→ **INSTRUCTIONS TO FOLLOW**:
Repeat the records below exactly, line for line.

Stored items
☆ ☆ ☆ ☆ ☆
(** C1.  For a task under obligation in state IN_PROGRESS, one evaluation
    makes it COMPLIANT with [hr_met_time = now], and asks the client to
    drop the tag, when the seeding time exceeds (required duration +
    additional seed time) * 3600 or the ratio exceeds the required ratio;
    otherwise OVERDUE when [now] is past the
    deadline; otherwise NEEDS_SEEDING when the task is marked deleted;
    otherwise the task is left as it is, IN_PROGRESS. *)
Theorem update_hr_status_in_progress (now : Q) (t : TorrentTask.t) :
  TorrentTask.hit_and_run t = true ->
  TorrentTask.hr_status t = HNRStatus.IN_PROGRESS ->
  let extra :=
    default 0%Q (SiteConfig.additional_seed_time
                   (__get_site_config cfg (TorrentTask.site_name t))) in
  let duration_met :=
    exists s d, TorrentTask.seeding_time t = Some s
                /\ TorrentTask.hr_duration t = Some d
                /\ ((d + extra) * 3600 < s)%Q in
  let ratio_met :=
    exists r, TorrentTask.ratio t = Some r /\ (TorrentTask.hr_ratio t < r)%Q in
  let t' := task (__update_hr_status cfg now t) in
  (duration_met \/ ratio_met ->
     TorrentTask.hr_status t' = HNRStatus.COMPLIANT
     /\ TorrentTask.hr_met_time t' = Some now
     /\ untag (__update_hr_status cfg now t) = Some t')
  /\ (~ (duration_met \/ ratio_met) ->
      ((TorrentTask.deadline_time t < now)%Q ->
         TorrentTask.hr_status t' = HNRStatus.OVERDUE)
      /\ (~ (TorrentTask.deadline_time t < now)%Q ->
          TorrentTask.deleted t = true ->
          TorrentTask.hr_status t' = HNRStatus.NEEDS_SEEDING)
      /\ (~ (TorrentTask.deadline_time t < now)%Q ->
          TorrentTask.deleted t = false ->
          t' = t /\ TorrentTask.hr_status t' = HNRStatus.IN_PROGRESS)).
Proof.
  intros Hhr Hst extra duration_met ratio_met t'.
  assert (Hmeets :
    __meets_hr_requirements t
      (python_or_zero (SiteConfig.additional_seed_time
         (__get_site_config cfg (TorrentTask.site_name t))))
      (TorrentTask.hr_ratio t) = true <-> duration_met \/ ratio_met).
  { rewrite (meets_hr_requirements_ext t _ extra _ (python_or_zero_default _)).
    apply meets_hr_requirements_iff. }
  subst t'. unfold __update_hr_status. rewrite Hhr, Hst.
  cbn [negb HNRStatus.eqb].
  destruct (__meets_hr_requirements t _ _) eqn:Em.
  - rewrite report_task, report_untag.
    split; [intros _; repeat split; reflexivity|].
    intros Hn. destruct Hn. by apply Hmeets.
  - split.
    { intros Hm. apply Hmeets in Hm. congruence. }
    intros _. destruct (Qltb (TorrentTask.deadline_time t) now) eqn:Ed.
    + rewrite report_task.
      apply Qltb_lt in Ed. split; [intros _; reflexivity|].
      split; intros Hnd; by destruct Hnd.
    + apply Qltb_nlt in Ed. split; [intros Hd; by destruct Ed|].
      destruct (TorrentTask.deleted t) eqn:Edel; rewrite report_task.
      * split; [reflexivity|]. intros _ Hf. discriminate.
      * split; [intros _ Hf; discriminate|]. intros _ _. by split.
Qed.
☆ ☆ ☆ ☆ ☆
→ **OUTPUT OF THE TASK**:
(** C1.  For a task under obligation in state IN_PROGRESS, one evaluation
    makes it COMPLIANT with [hr_met_time = now], and asks the client to
    drop the tag, when the seeding time exceeds (required duration +
    additional seed time) * 3600 or the ratio exceeds the required ratio;
    otherwise OVERDUE when [now] is past the
    deadline; otherwise NEEDS_SEEDING when the task is marked deleted;
    otherwise the task is left as it is, IN_PROGRESS. *)
Theorem update_hr_status_in_progress (now : Q) (t : TorrentTask.t) :
  TorrentTask.hit_and_run t = true ->
  TorrentTask.hr_status t = HNRStatus.IN_PROGRESS ->
  let extra :=
    default 0%Q (SiteConfig.additional_seed_time
                   (__get_site_config cfg (TorrentTask.site_name t))) in
  let duration_met :=
    exists s d, TorrentTask.seeding_time t = Some s
                /\ TorrentTask.hr_duration t = Some d
                /\ ((d + extra) * 3600 < s)%Q in
  let ratio_met :=
    exists r, TorrentTask.ratio t = Some r /\ (TorrentTask.hr_ratio t < r)%Q in
  let t' := task (__update_hr_status cfg now t) in
  (duration_met \/ ratio_met ->
     TorrentTask.hr_status t' = HNRStatus.COMPLIANT
     /\ TorrentTask.hr_met_time t' = Some now
     /\ untag (__update_hr_status cfg now t) = Some t')
  /\ (~ (duration_met \/ ratio_met) ->
      ((TorrentTask.deadline_time t < now)%Q ->
         TorrentTask.hr_status t' = HNRStatus.OVERDUE)
      /\ (~ (TorrentTask.deadline_time t < now)%Q ->
          TorrentTask.deleted t = true ->
          TorrentTask.hr_status t' = HNRStatus.NEEDS_SEEDING)
      /\ (~ (TorrentTask.deadline_time t < now)%Q ->
          TorrentTask.deleted t = false ->
          t' = t /\ TorrentTask.hr_status t' = HNRStatus.IN_PROGRESS)).
Proof.
  intros Hhr Hst extra duration_met ratio_met t'.
  assert (Hmeets :
    __meets_hr_requirements t
      (python_or_zero (SiteConfig.additional_seed_time
         (__get_site_config cfg (TorrentTask.site_name t))))
      (TorrentTask.hr_ratio t) = true <-> duration_met \/ ratio_met).
  { rewrite (meets_hr_requirements_ext t _ extra _ (python_or_zero_default _)).
    apply meets_hr_requirements_iff. }
  subst t'. unfold __update_hr_status. rewrite Hhr, Hst.
  cbn [negb HNRStatus.eqb].
  destruct (__meets_hr_requirements t _ _) eqn:Em.
  - rewrite report_task, report_untag.
    split; [intros _; repeat split; reflexivity|].
    intros Hn. destruct Hn. by apply Hmeets.
  - split.
    { intros Hm. apply Hmeets in Hm. congruence. }
    intros _. destruct (Qltb (TorrentTask.deadline_time t) now) eqn:Ed.
    + rewrite report_task.
      apply Qltb_lt in Ed. split; [intros _; reflexivity|].
      split; intros Hnd; by destruct Hnd.
    + apply Qltb_nlt in Ed. split; [intros Hd; by destruct Ed|].
      destruct (TorrentTask.deleted t) eqn:Edel; rewrite report_task.
      * split; [reflexivity|]. intros _ Hf. discriminate.
      * split; [intros _ Hf; discriminate|]. intros _ _. by split.
Qed.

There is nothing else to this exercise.